「はてなブログでもXyJaxが使える」で、自前で設定をすることによってXyJaxが使える、と書きました。確かに使えるのですが、問題もありますね。
XyJaxの使用は、「はてなブログ」がサポートしているものではないので、「はてなブログ」オリジナルのMathJax機能と競合することになります。カスタム設定のMathJaxと「はてなブログ」オリジナルのMathJaxが、どのように相互作用するかは不明です。お互いに悪さをして不具合が発生する可能性があります。
実際、複数記事をまとめて表示したときは、TeXコードの一部または全部が生で表示されます。レンダリングの一部または全部が欠けることになります。単一記事なら、今のところうまく表示されています。[追記]これはブラウザ依存の現象のようです。[/追記]
「はてなブログ」オリジナルのTeXブロックの構文 [tex: ‥‥ ] とカスタム設定のTeXブロックの構文 $` ‥‥ `$(インライン数式)、$$ ‥‥ $$(ディスプレイ数式)は共存できません。一箇所でも [tex: ‥‥ ] を使うと、カスタム設定の構文は使えなくなります。
そこで、XyJaxを使う記事内ではカスタム設定の構文で書けばいいと思いました。が、「はてなブログ」の仕様変更があって、カスタム設定やその構文が無効になるリスクがあります。一時期「はてなブログ」で、インラインTeXブロックを \( ‥‥ \) と書けたのですが、今はダメです。正式にサポートされている構文は [tex: ‥‥ ] だけです*1。
カスタム設定をして、[tex: ‥‥ ] 内にXyJaxコード(構文はXyPic)を書くと、これはレンダリングされるようです。この方法だと、仮に仕様変更でカスタム設定が無効になっても、表示されなくなるのはXyJaxコードだけなので、リスクが少ないと言えるでしょう。
以下は、[tex: ‥‥ ] 内にXyJaxコードを書いています。
この方法にも嫌な問題があります。「はてなブログ」構文だと、閉じブラケット ']' がTeXブロックの終端なので、TeXコード内の閉じブラケットはエスケープする('\]' と書く)必要があります。XyJaxはブラケットを多用するので、エスケープはけっこうシンドイです。

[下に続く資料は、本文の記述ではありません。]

Lemma una_inv ns n ms k u w : inv ns n ms k -> (u <= pn)%nat ->
  let k' := ikcp_shrink_buf (ikcp_parse_una (Z.of_nat u) (k <| rmt_wnd := w |>)) in exists ns', inv ns' n ms k' /\ same n ms k n ms k'.
Proof.
  intros [[Hs Hr Ha Ht] Hkept] Hu k'. exists (filter (fun j => u <= j)%nat ns). split; [|by apply same_view]. split.
  - constructor; [|by eapply receives_view, Hr|done..]. apply parse_una_sends; [by eapply sends_view, Hs|lia].
  - intros i Hi. rewrite list_elem_of_filter. destruct (Hkept i Hi); [|by right]. destruct (decide (u <= i)%nat); [by left|]. right. left. lia.
Qed.
Lemma rtt_inv ns n ms k b rtt : inv ns n ms k -> let k' := if b : bool then ikcp_update_ack rtt k else k in inv ns n ms k' /\ same n ms k n ms k'.
Proof.
  intros Hk. destruct b; [|done]. destruct Hk as [[Hs Hr Ha Ht] Hkept]. destruct (update_ack_other rtt k) as (E1 & E2 & E3). split.
  - split; [|done]. constructor; [by eapply sends_view|by eapply receives_view|by rewrite E3|by apply update_ack_timing].
  - clear. unfold ikcp_update_ack. case_match; by apply same_view.
Qed.
Lemma ack_inv ns n ms k i : inv ns n ms k -> received pn pms i ->
  let k' := ikcp_shrink_buf (ikcp_parse_ack (Z.of_nat i) k) in exists ns', inv ns' n ms k' /\ same n ms k n ms k'.
Proof.
  intros [[Hs Hr Ha Ht] Hkept] Hi k'. destruct (parse_ack_sends hist ns k i Hs (Hpeer i Hi)) as (ns' & Hs' & Hsub & Hdrop).
  exists ns'. assert (rcv_view k' = rcv_view k /\ acklist k' = acklist k /\ time_view k' = time_view k /\ same n ms k n ms k') as (E1 & E2 & E3 & E4).
  { subst k'. unfold ikcp_parse_ack. case_match; (split_and!; [done..|by apply same_view]). }
  split; [|done]. split.
  - constructor; [done|by eapply receives_view|by rewrite E2|by eapply timing_view].
  - intros j Hj. destruct (Hkept j Hj) as [Hn|]; [|by right]. destruct (Hdrop j Hn) as [?| ->]; auto.
Qed.

(** A data segment of the peer is acknowledged and, when it is new, kept. *)
Definition input_push (new : IKCPSEG) (t : Z) (k : IKCPCB) : IKCPCB :=
  if _itimediff (sn new) (u32 (rcv_nxt k + rcv_wnd k)) <? 0 then
    let k := ikcp_ack_push (sn new) t k in
    if 0 <=? _itimediff (sn new) (rcv_nxt k) then ikcp_parse_data new k else k
  else k.
Lemma ack_push_view s t k : snd_view (ikcp_ack_push s t k) = snd_view k /\ rcv_view (ikcp_ack_push s t k) = rcv_view k /\ time_view (ikcp_ack_push s t k) = time_view k
  /\ acklist (ikcp_ack_push s t k) = acklist k ++ [(s, t)] /\ rcv_wnd (ikcp_ack_push s t k) = rcv_wnd k.
Proof. unfold ikcp_ack_push. by case_match. Qed.
Lemma input_push_inv ns n ms k new t i : inv ns n ms k -> ubound 32 t -> sn new = Z.of_nat i -> phist !! i = Some (item new) ->
  exists n' ms', inv ns n' ms' (input_push new t k) /\ same n ms k n' ms' (input_push new t k).
Proof.
  intros [[Hs Hr Ha Ht] Hkept] Hub Esn Hi. pose proof (lookup_lt_Some _ _ _ Hi) as Hlt. unfold input_push.
  destruct (Z.ltb_spec (_itimediff (sn new) (u32 (rcv_nxt k + rcv_wnd k))) 0) as [Hw|_]; [|by exists n, ms].
  destruct (ack_push_view (sn new) t k) as (E1 & E2 & E3 & E4 & E5). set (k1 := ikcp_ack_push (sn new) t k) in *. clearbody k1. cbn zeta.
  assert (receives phist n ms k1) as Hr1 by by eapply receives_view. assert (sends hist ns k1) as Hs1 by by eapply sends_view.
  assert (rcv_nxt k1 = rcv_nxt k) as En by by injection E2. pose proof (r_le _ _ _ _ Hr). rewrite Esn, En, (r_nxt _ _ _ _ Hr), itimediff_exact by lia.
  destruct (Z.leb_spec 0 (Z.of_nat i - Z.of_nat n)) as [Hge|Hlow].
  - destruct (parse_data_receives phist n ms k1 new i) as (n' & ms' & Hr' & Hn & Hrec & Hc); [done..| | |by rewrite E5, En|].
    { unfold rcore, got_core. by rewrite Esn, (list_lookup_total_correct _ _ _ Hi). }
    { lia. }
    destruct (parse_data_other new k1) as (E6 & E7 & E8). exists n', ms'. split; [split; [|done]|].
    + constructor; [by eapply sends_view|done| |by eapply timing_view, timing_view].
      rewrite E7, E4. apply Forall_app. split; [eapply acks_mono, Ha; intros; apply Hrec; by left|]. constructor; [|done]. split; [done|]. exists i. split; [done|].
      apply Hrec. by right.
    + injection E6. injection E1. injection E2. intros. constructor; [done|intros; apply Hrec; by left|congruence..].
  - exists n, ms. split; [split; [|done]|].
    + constructor; [done..| |by eapply timing_view]. rewrite E4. apply Forall_app. split; [done|]. constructor; [|done]. split; [done|]. exists i. split; [done|]. left. lia.
    + injection E1. injection E2. intros. constructor; try done; congruence.
Qed.

Lemma grow_cwnd_view k : snd_view (grow_cwnd k) = snd_view k /\ rcv_view (grow_cwnd k) = rcv_view k /\ time_view (grow_cwnd k) = time_view k /\ acklist (grow_cwnd k) = acklist k.
Proof. unfold grow_cwnd. repeat (case_match; cbn; try done). Qed.
Lemma inv_view ns n ms k k' : snd_view k' = snd_view k -> rcv_view k' = rcv_view k -> time_view k' = time_view k -> acklist k' = acklist k ->
  inv ns n ms k -> inv ns n ms k' /\ same n ms k n ms k'.
Proof.
  intros E1 E2 E3 E4 [[] ?]. split.
  - split; [constructor|]; [by eapply sends_view|by eapply receives_view|by rewrite E4|by eapply timing_view|done].
  - injection E1. injection E2. intros. constructor; try done; congruence.
Qed.

Lemma segment_inv ns n ms k s acc : inv ns n ms k -> wire_seg (conv k) phist pn pms s ->
  let k' := (input_segment (header_of s) (data s) acc k).2 in exists ns' n' ms', inv ns' n' ms' k' /\ same n ms k n' ms' k'.
Proof.
  intros Hk [Hok Hc Hl (u & Hu & Hun) Hb]. unfold input_segment. cbn [header_of h_una h_wnd h_cmd h_ts h_sn h_conv h_frg]. rewrite Hu.
  destruct (una_inv ns n ms k u (u16 (wnd s)) Hk Hun) as (ns1 & Hk1 & Hsm1). set (k1 := ikcp_shrink_buf _) in *.
  destruct Hb as [i Ec Es Ei|i Ec Ed Es Hr|Ec Ed].
  - rewrite Ec. change (IKCP_CMD_PUSH =? IKCP_CMD_ACK) with false. change (IKCP_CMD_PUSH =? IKCP_CMD_PUSH) with true. cbn [snd].
    set (new := Seg _ _ _ _ _ _ _ _ _ _ _ _). destruct (input_push_inv ns1 n ms k1 new (ts s) i Hk1) as (n' & ms' & Hk' & Hsm'); [by destruct Hok as (_ & _ & _ & ? & _)|done..|].
    exists ns1, n', ms'. split; [done|]. by eapply same_trans.
  - rewrite Ec, Es. change (IKCP_CMD_ACK =? IKCP_CMD_ACK) with true. cbn [snd].
    destruct (rtt_inv ns1 n ms k1 (0 <=? _itimediff (current k1) (ts s)) (_itimediff (current k1) (ts s)) Hk1) as [Hk2 Hsm2]. set (k2 := if _ : bool then _ else _) in *.
    destruct (ack_inv ns1 n ms k2 i Hk2 Hr) as (ns' & Hk' & Hsm'). exists ns', n, ms. split; [done|]. eapply same_trans; [exact Hsm1|]. by eapply same_trans.
  - exists ns1, n, ms. assert ((cmd s =? IKCP_CMD_ACK) = false /\ (cmd s =? IKCP_CMD_PUSH) = false) as [-> ->] by by destruct Ec as [-> | ->].
    case_match; [|done]. destruct (inv_view ns1 n ms k1 (k1 <| probe := Z.lor (probe k1) IKCP_ASK_TELL |>)) as [? ?]; [done..|].
    split; [done|]. by eapply same_trans.
Qed.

以下に、もとのXyJaxコードとブラケットをエスケープしたコードを並べます。
\xymatrix{ U \ar@/_/[ddr]_y \ar@/^/[drr]^x\ar@{.>}[dr]|-{(x,y)} \\ & X \times_Z Y \ar[d]^q \ar[r]_p & X \ar[d]_f \\ & Y \ar[r]^g & Z }
\xymatrix{ U \ar@/_/[ddr\]_y \ar@/^/[drr\]^x\ar@{.>}[dr\]|-{(x,y)} \\ & X \times_Z Y \ar[d\]^q \ar[r\]_p & X \ar[d\]_f \\ & Y \ar[r\]^g & Z }
「はてなブログ」オリジナルでは、https://cdn.blog.st-hatena.com/js/external/mathjax からMathJaxをロードします。カスタム設定では、https://cdn.jsdelivr.net/npm/mathjax@2/ と https://cdn.mathjax.org/mathjax/contrib/ からロードします。これらは重複してロードされている可能性があります。いずれにしても xyjax/xypic.js は余分にロード(と初期化)が必要です。
このため、Webページが遅くなるかも知れません。僕の環境では体感で分かるほどではないですが、影響が出る環境もあるでしょう。
というわけで、「はてなブログでもXyJaxが使える」と言っても一筋縄ではいかないですね。